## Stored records
(* ===== verification/TunnelIO.v ===== *)
(** * Packets between the device and the TCP/IP stack (hev-tunnel.h, hev-socks5-tunnel.c)

    The task that reads packets from the device and hands them to lwip, the callback through which
    lwip sends packets, the counters of both, and the task of lwip's timers.  What the device,
    the allocator and lwip do is an oracle; while the task waits for the device others run, make
    lwip send, and may stop the tunnel. *)

From S2P Require Import Prelude RBTree.

(** ** State *)

Definition ERR_OK : Z := 0.
Definition ERR_WOULDBLOCK : Z := -7.
Definition ERR_IF : Z := -12.

(** A buffer of lwip in one piece: the memory it has, and the length that is in use. *)
Record pbuf := Pbuf { p_payload : list Z; p_len : Z; p_tot_len : Z }.

(** What the next call of [read] or [readv] finds: a packet (its rest is lost when there is no room),
    nothing yet, or a failure.  When there is nothing the task waits; meanwhile others make lwip send the
    chains [outs], and [run] is whether the tunnel still runs afterwards. *)
Inductive dev_event := DvPacket (bs : list Z) | DvAgain (run : bool) (outs : list (list (list Z))) | DvError.

(** What a write does: take everything, take [n] bytes, or fail.  After a write that takes something [errno] is what
    it was before; [stale] says whether that is EAGAIN. *)
Inductive dev_answer := DwAll | DwSome (n : Z) (stale : bool) | DwAgain | DwError.

(** The static variables that these routines use, the buffers that the task holds, the device
    (after the listed events the tunnel is stopped, after the listed answers it takes every packet), what was written to it, what
    was handed to lwip with lwip's answers, and for each wait whether the lock was held then. *)
Record io := Io {
  io_run : bool; io_locked : bool; io_pbufs : gmap Z pbuf;
  io_rx : list dev_event; io_tx : list dev_answer; io_written : list (list Z); io_input : list (list Z * Z); io_waits : list bool;
  stat_tx_packets : Z; stat_rx_packets : Z; stat_tx_bytes : Z; stat_rx_bytes : Z
}.

Abbreviation IO := (M io).

Definition up_run v s := Io v (io_locked s) (io_pbufs s) (io_rx s) (io_tx s) (io_written s) (io_input s) (io_waits s) (stat_tx_packets s) (stat_rx_packets s) (stat_tx_bytes s) (stat_rx_bytes s).
Definition up_lock v s := Io (io_run s) v (io_pbufs s) (io_rx s) (io_tx s) (io_written s) (io_input s) (io_waits s) (stat_tx_packets s) (stat_rx_packets s) (stat_tx_bytes s) (stat_rx_bytes s).
Definition up_pbufs v s := Io (io_run s) (io_locked s) v (io_rx s) (io_tx s) (io_written s) (io_input s) (io_waits s) (stat_tx_packets s) (stat_rx_packets s) (stat_tx_bytes s) (stat_rx_bytes s).
Definition up_rx v s := Io (io_run s) (io_locked s) (io_pbufs s) v (io_tx s) (io_written s) (io_input s) (io_waits s) (stat_tx_packets s) (stat_rx_packets s) (stat_tx_bytes s) (stat_rx_bytes s).
Definition up_tx v w s := Io (io_run s) (io_locked s) (io_pbufs s) (io_rx s) v (io_written s ++ w) (io_input s) (io_waits s) (stat_tx_packets s) (stat_rx_packets s) (stat_tx_bytes s) (stat_rx_bytes s).
Definition up_input v s := Io (io_run s) (io_locked s) (io_pbufs s) (io_rx s) (io_tx s) (io_written s) (io_input s ++ [v]) (io_waits s) (stat_tx_packets s) (stat_rx_packets s) (stat_tx_bytes s) (stat_rx_bytes s).
Definition up_wait s := Io (io_run s) (io_locked s) (io_pbufs s) (io_rx s) (io_tx s) (io_written s) (io_input s) (io_waits s ++ [io_locked s]) (stat_tx_packets s) (stat_rx_packets s) (stat_tx_bytes s) (stat_rx_bytes s).
Definition up_stat_tx n b s := Io (io_run s) (io_locked s) (io_pbufs s) (io_rx s) (io_tx s) (io_written s) (io_input s) (io_waits s) n (stat_rx_packets s) b (stat_rx_bytes s).
Definition up_stat_rx n b s := Io (io_run s) (io_locked s) (io_pbufs s) (io_rx s) (io_tx s) (io_written s) (io_input s) (io_waits s) (stat_tx_packets s) n (stat_tx_bytes s) b.

Definition load_pbuf (a : Z) : IO pbuf := let* b := gets (fun s => io_pbufs s !! a) in lift_opt b.
Definition pbuf_free (a : Z) : IO unit := let* _ := load_pbuf a in modify (fun s => up_pbufs (delete a (io_pbufs s)) s).

(** [hev_task_mutex_lock] in a task that may hold the lock itself. *)
Definition hev_task_mutex_lock : IO unit := let* l := gets io_locked in if l : bool then fail else modify (up_lock true).
Definition hev_task_mutex_unlock : IO unit := modify (up_lock false).

(** The build: whether the device puts a header of four bytes before a packet, the number it has for IPv6 there,
    and the width of a [size_t]. *)
Record build := Build { b_head : bool; b_inet6 : Z; b_size_bits : Z }.

Definition AF_INET : Z := 2.
Definition sizeof_type (bd : build) : Z := if b_head bd then 4 else 0.
Definition size_add (bd : build) (a b : Z) : Z := (a + b) mod 2 ^ b_size_bits bd.

(** ** To the device *)

(** [write] and [writev]: the result, and whether [errno] is EAGAIN. *)
Definition dev_write (bs : list Z) : IO (Z * bool) :=
  let* tx := gets io_tx in
  match tx with
  | [] => modify (up_tx [] [bs]);; ret (Z.of_nat (length bs), false)
  | DwAll :: tx => modify (up_tx tx [bs]);; ret (Z.of_nat (length bs), false)
  | DwSome n stale :: tx => modify (up_tx tx [take (Z.to_nat n) bs]);; ret (Z.max 0 (Z.min n (Z.of_nat (length bs))), stale)
  | DwAgain :: tx => modify (up_tx tx []);; ret (-1, true)
  | DwError :: tx => modify (up_tx tx []);; ret (-1, false)
  end.

(** The header: [htonl] of a family, from the first byte of the packet. *)
Fixpoint type_of (bd : build) (p : list (list Z)) : list Z :=
  match p with
  | [] => [0; 0; 0; 0]
  | [] :: p => type_of bd p
  | (b :: _) :: _ => [0; 0; 0; if Z.land (Z.shiftr b 4) 15 =? 4 then AF_INET else b_inet6 bd]
  end.

(** [p] are the payloads of a chain; only so many vectors fit the array. *)
Definition hev_tunnel_write (bd : build) (p : list (list Z)) : IO (Z * bool) :=
  match p with
  | [] => fail
  | b :: next =>
    if b_head bd then
      let* (res, again) := dev_write (type_of bd (take 511 p) ++ concat (take 511 p)) in
      ret (if res <=? 4 then -1 else res, again)
    else match next with
    | [] => dev_write b
    | _ => dev_write (concat (take 512 p))
    end
  end.

Definition netif_output_handler (bd : build) (p : list (list Z)) : IO Z :=
  let* (s, again) := hev_tunnel_write bd p in
  if s <=? 0 then ret (if again : bool then ERR_WOULDBLOCK else ERR_IF) else
  let* n := gets stat_rx_packets in
  let* b := gets stat_rx_bytes in
  modify (up_stat_rx (size_add bd n 1) (size_add bd b s));;
  ret ERR_OK.

(** lwip sends some chains. *)
Fixpoint outputs (bd : build) (ps : list (list (list Z))) : IO unit :=
  match ps with
  | [] => ret tt
  | p :: ps => let* _ := netif_output_handler bd p in outputs bd ps
  end.

(** ** From the device *)

Definition task_io_yielder (bd : build) (run : bool) (outs : list (list (list Z))) : IO Z :=
  modify up_wait;;
  outputs bd outs;;
  modify (fun s => up_run (io_run s && run) s);;
  let* r := gets io_run in
  ret (if r : bool then 0 else -1).

(** [hev_task_io_read] and [hev_task_io_readv] with room for [count] bytes, and the bytes stored. *)
Fixpoint task_io_read (bd : build) (count : Z) (rx : list dev_event) : IO (Z * list Z) :=
  match rx with
  | [] =>
    let* _ := task_io_yielder bd false [] in ret (-2, [])
  | DvPacket bs :: rx =>
    modify (up_rx rx);;
    ret (Z.min count (Z.of_nat (length bs)), take (Z.to_nat count) bs)
  | DvError :: rx => modify (up_rx rx);; ret (-1, [])
  | DvAgain run outs :: rx =>
    modify (up_rx rx);;
    let* y := task_io_yielder bd run outs in
    if negb (y =? 0) then ret (-2, []) else task_io_read bd count rx
  end.

Definition hev_task_io_read (bd : build) (count : Z) : IO (Z * list Z) :=
  let* rx := gets io_rx in task_io_read bd count rx.

(** [pbuf_alloc]: a new object with memory that holds anything, or nothing; the length is a 16-bit number. *)
Definition pbuf_alloc (alloc : option (Z * list Z)) (len : Z) : IO Z :=
  match alloc with
  | None => ret NULL
  | Some (a, mem) => modify (fun s => up_pbufs (<[a := Pbuf mem (u16 len) (u16 len)]> (io_pbufs s)) s);; ret a
  end.

Definition hev_tunnel_read (bd : build) (alloc : option (Z * list Z)) (mtu : Z) : IO Z :=
  let* buf := pbuf_alloc alloc mtu in
  if buf =? NULL then ret NULL else
  let* b := load_pbuf buf in
  let* (s, bs) := hev_task_io_read bd (sizeof_type bd + p_len b) in
  if s <=? sizeof_type bd then pbuf_free buf;; ret NULL else
  let data := drop (Z.to_nat (sizeof_type bd)) bs in
  modify (fun s' => up_pbufs (<[buf := Pbuf (data ++ drop (length data) (p_payload b)) (u16 (s - sizeof_type bd)) (u16 (s - sizeof_type bd))]> (io_pbufs s')) s');;
  ret buf.

(** ** The task *)

(** One turn: the allocation, lwip's answer to the packet, and what it sends while it handles it. *)
Record turn := Turn { t_alloc : option (Z * list Z); t_err : Z; t_outs : list (list (list Z)) }.

(** [netif->input]: lwip takes the packet over, or refuses it. *)
Definition netif_input (bd : build) (t : turn) (buf : Z) : IO Z :=
  let* b := load_pbuf buf in
  modify (up_input (take (Z.to_nat (p_len b)) (p_payload b), t_err t));;
  outputs bd (t_outs t);;
  (when (t_err t =? ERR_OK) do modify (fun s => up_pbufs (delete buf (io_pbufs s)) s));;
  ret (t_err t).

Definition lwip_io_turn (bd : build) (mtu : Z) (t : turn) : IO unit :=
  let* buf := hev_tunnel_read bd (t_alloc t) mtu in
  if buf =? NULL then ret tt else
  let* b := load_pbuf buf in
  let* n := gets stat_tx_packets in
  let* l := gets stat_tx_bytes in
  modify (up_stat_tx (size_add bd n 1) (size_add bd l (p_tot_len b)));;
  hev_task_mutex_lock;;
  let* err := netif_input bd t buf in
  (when (negb (err =? ERR_OK)) do pbuf_free buf);;
  hev_task_mutex_unlock.

(** [turns]: what each turn meets may depend on all that happened. *)
Fixpoint lwip_io_loop (fuel : nat) (bd : build) (mtu : Z) (turns : nat -> io -> turn) (k : nat) : IO unit :=
  match fuel with
  | O => fail
  | S fuel =>
    let* run := gets io_run in
    if negb run then ret tt else
    let* t := gets (turns k) in
    lwip_io_turn bd mtu t;;
    lwip_io_loop fuel bd mtu turns (S k)
  end.

Definition lwip_io_task_entry (fuel : nat) (bd : build) (mtu : Z) (turns : nat -> io -> turn) : IO unit :=
  lwip_io_loop fuel bd mtu turns 0.

(** [hev_socks5_tunnel_stats]; a NULL pointer is [false]. *)
Definition hev_socks5_tunnel_stats (ptrs : bool * bool * bool * bool) (s : io) : option Z * option Z * option Z * option Z :=
  let '(tp, tb, rp, rb) := ptrs in
  ((if tp then Some (stat_tx_packets s) else None), (if tb then Some (stat_tx_bytes s) else None),
   (if rp then Some (stat_rx_packets s) else None), (if rb then Some (stat_rx_bytes s) else None)).

(** ** The timers *)

Inductive lwip_timer := TcpTmr | IpReassTmr | Nd6Tmr | Ip6ReassTmr.
Inductive timer_nap := NapSleep | NapWait.

(** The calls so far, how each turn slept, and whether the lock was held then. *)
Record timers := Timers { tm_run : bool; tm_locked : bool; tm_calls : list (list lwip_timer); tm_naps : list (timer_nap * bool) }.

Definition tm_lock : M timers unit :=
  let* l := gets tm_locked in if l : bool then fail else modify (fun s => Timers (tm_run s) true (tm_calls s) (tm_naps s)).
Definition tm_unlock : M timers unit := modify (fun s => Timers (tm_run s) false (tm_calls s) (tm_naps s)).

(** One turn per nap; for each whether there are sessions before it, and whether the tunnel runs after it.  [i] is an [unsigned int]. *)
Fixpoint lwip_timer_loop (naps : list (bool * bool)) (i : Z) : M timers unit :=
  let* run := gets tm_run in
  if negb run then ret tt else
  match naps with
  | [] => fail
  | (sessions, run') :: naps =>
    tm_lock;;
    modify (fun s => Timers (tm_run s) (tm_locked s)
      (tm_calls s ++ [TcpTmr :: if Z.land i 3 =? 0 then [IpReassTmr; Nd6Tmr; Ip6ReassTmr] else []]) (tm_naps s));;
    tm_unlock;;
    modify (fun s => Timers (tm_run s && run') (tm_locked s) (tm_calls s) (tm_naps s ++ [(if sessions : bool then NapSleep else NapWait, tm_locked s)]));;
    lwip_timer_loop naps (u32 (i + 1))
  end.

Definition lwip_timer_task_entry (naps : list (bool * bool)) : M timers unit := lwip_timer_loop naps 1.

## Instructions for the task
Exactly as they appear above, write out the line containing "Definition tm_unlock : M" and each line that comes after it in the records.

## Finished task
Definition tm_unlock : M timers unit := modify (fun s => Timers (tm_run s) false (tm_calls s) (tm_naps s)).

(** One turn per nap; for each whether there are sessions before it, and whether the tunnel runs after it.  [i] is an [unsigned int]. *)
Fixpoint lwip_timer_loop (naps : list (bool * bool)) (i : Z) : M timers unit :=
  let* run := gets tm_run in
  if negb run then ret tt else
  match naps with
  | [] => fail
  | (sessions, run') :: naps =>
    tm_lock;;
    modify (fun s => Timers (tm_run s) (tm_locked s)
      (tm_calls s ++ [TcpTmr :: if Z.land i 3 =? 0 then [IpReassTmr; Nd6Tmr; Ip6ReassTmr] else []]) (tm_naps s));;
    tm_unlock;;
    modify (fun s => Timers (tm_run s && run') (tm_locked s) (tm_calls s) (tm_naps s ++ [(if sessions : bool then NapSleep else NapWait, tm_locked s)]));;
    lwip_timer_loop naps (u32 (i + 1))
  end.

Definition lwip_timer_task_entry (naps : list (bool * bool)) : M timers unit := lwip_timer_loop naps 1.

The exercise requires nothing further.